About this exercise
This exercise calls for every line of the data below with the string "printed" in it.
[Opening Supplied entries section]
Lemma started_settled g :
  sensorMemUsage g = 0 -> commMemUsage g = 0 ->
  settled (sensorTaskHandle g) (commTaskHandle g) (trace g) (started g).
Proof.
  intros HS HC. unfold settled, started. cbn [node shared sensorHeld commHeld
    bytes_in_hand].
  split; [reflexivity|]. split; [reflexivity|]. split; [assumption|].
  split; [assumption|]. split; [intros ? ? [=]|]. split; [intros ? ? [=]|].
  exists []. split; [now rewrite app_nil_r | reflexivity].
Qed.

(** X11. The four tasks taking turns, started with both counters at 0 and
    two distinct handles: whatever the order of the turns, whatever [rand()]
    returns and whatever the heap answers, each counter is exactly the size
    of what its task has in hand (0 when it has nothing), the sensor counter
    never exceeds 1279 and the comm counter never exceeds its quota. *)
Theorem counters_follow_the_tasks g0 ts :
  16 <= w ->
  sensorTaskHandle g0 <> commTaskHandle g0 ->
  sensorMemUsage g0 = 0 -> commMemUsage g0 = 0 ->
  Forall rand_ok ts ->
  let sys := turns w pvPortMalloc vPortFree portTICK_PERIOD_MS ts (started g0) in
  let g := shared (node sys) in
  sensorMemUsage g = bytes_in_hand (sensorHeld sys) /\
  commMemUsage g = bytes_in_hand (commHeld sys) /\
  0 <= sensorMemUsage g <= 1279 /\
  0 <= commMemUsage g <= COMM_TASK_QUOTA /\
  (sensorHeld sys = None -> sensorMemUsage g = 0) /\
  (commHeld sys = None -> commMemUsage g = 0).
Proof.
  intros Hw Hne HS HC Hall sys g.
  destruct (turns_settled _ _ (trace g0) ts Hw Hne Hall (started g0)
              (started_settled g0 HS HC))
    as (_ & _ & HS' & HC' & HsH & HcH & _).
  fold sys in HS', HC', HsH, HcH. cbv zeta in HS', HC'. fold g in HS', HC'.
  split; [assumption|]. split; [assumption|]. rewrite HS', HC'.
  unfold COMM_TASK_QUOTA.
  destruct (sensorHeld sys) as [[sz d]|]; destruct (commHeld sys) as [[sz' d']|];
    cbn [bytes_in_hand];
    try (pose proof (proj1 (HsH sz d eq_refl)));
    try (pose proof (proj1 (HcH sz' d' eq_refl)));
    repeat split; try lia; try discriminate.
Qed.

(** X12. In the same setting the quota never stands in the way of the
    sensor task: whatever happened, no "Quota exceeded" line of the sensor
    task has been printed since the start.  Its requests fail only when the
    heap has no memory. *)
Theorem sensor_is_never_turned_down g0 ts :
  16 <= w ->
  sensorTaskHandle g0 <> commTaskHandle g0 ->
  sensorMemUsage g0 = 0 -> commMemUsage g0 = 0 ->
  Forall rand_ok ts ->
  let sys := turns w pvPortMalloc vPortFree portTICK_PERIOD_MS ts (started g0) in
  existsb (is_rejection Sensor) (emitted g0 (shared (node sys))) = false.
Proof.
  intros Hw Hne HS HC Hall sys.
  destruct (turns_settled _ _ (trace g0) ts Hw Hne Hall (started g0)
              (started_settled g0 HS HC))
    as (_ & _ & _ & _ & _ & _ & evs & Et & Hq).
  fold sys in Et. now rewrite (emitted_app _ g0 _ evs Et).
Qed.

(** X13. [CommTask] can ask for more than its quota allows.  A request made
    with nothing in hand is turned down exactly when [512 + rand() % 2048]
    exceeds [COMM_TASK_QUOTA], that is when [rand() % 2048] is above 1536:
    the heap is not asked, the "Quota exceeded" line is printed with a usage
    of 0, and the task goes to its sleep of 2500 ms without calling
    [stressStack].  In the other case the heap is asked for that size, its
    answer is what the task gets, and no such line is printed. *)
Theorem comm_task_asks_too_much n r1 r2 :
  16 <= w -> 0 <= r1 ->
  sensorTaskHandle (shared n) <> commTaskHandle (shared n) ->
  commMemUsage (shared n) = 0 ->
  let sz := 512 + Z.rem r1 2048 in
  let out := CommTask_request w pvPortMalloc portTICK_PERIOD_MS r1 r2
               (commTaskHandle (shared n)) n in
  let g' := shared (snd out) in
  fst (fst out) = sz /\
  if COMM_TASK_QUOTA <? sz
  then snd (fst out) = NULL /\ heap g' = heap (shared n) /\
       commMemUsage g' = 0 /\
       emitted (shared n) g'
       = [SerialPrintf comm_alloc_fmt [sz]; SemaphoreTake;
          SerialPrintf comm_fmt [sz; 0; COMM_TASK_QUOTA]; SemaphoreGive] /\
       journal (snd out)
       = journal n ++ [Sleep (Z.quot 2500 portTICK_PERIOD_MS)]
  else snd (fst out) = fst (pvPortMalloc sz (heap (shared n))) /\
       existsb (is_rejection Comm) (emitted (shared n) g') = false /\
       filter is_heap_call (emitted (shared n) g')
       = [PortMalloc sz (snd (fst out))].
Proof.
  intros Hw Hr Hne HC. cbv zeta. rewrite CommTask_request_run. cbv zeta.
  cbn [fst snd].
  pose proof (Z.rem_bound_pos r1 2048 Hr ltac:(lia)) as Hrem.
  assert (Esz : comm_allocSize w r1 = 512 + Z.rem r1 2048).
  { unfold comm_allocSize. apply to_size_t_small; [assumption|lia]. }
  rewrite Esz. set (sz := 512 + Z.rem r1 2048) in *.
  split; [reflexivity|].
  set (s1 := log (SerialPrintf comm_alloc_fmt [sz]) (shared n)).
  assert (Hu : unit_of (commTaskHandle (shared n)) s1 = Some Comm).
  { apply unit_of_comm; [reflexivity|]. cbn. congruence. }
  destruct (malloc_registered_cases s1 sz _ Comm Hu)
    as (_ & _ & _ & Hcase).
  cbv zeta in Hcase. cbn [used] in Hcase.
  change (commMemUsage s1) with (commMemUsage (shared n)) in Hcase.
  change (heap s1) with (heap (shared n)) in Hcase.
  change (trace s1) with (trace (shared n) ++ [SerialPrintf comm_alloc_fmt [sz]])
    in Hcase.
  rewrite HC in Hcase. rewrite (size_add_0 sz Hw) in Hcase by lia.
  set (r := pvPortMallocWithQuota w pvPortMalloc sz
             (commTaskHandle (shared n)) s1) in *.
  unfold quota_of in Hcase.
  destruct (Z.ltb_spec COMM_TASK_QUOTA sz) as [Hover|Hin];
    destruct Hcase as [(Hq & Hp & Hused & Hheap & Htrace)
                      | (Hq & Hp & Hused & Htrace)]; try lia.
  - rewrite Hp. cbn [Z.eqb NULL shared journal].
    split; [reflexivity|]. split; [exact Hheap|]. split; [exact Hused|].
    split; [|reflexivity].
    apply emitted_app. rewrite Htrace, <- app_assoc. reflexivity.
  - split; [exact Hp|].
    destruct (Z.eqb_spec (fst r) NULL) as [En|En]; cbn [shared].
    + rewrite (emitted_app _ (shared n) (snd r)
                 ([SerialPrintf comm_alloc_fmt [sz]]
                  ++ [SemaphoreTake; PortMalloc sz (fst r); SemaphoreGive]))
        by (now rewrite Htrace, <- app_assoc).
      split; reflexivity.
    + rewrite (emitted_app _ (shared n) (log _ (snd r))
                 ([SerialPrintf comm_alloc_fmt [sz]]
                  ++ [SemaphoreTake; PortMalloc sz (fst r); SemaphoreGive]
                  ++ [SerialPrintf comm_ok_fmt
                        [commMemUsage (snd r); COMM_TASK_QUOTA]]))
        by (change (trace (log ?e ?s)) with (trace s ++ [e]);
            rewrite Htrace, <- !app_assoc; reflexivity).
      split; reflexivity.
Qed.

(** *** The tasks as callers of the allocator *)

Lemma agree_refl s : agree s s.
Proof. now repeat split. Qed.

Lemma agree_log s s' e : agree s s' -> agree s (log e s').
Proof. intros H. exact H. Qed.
[Closing Supplied entries section]
Result of this exercise
    task has been printed since the start.  Its requests fail only when the
    the heap is not asked, the "Quota exceeded" line is printed with a usage
    answer is what the task gets, and no such line is printed. *)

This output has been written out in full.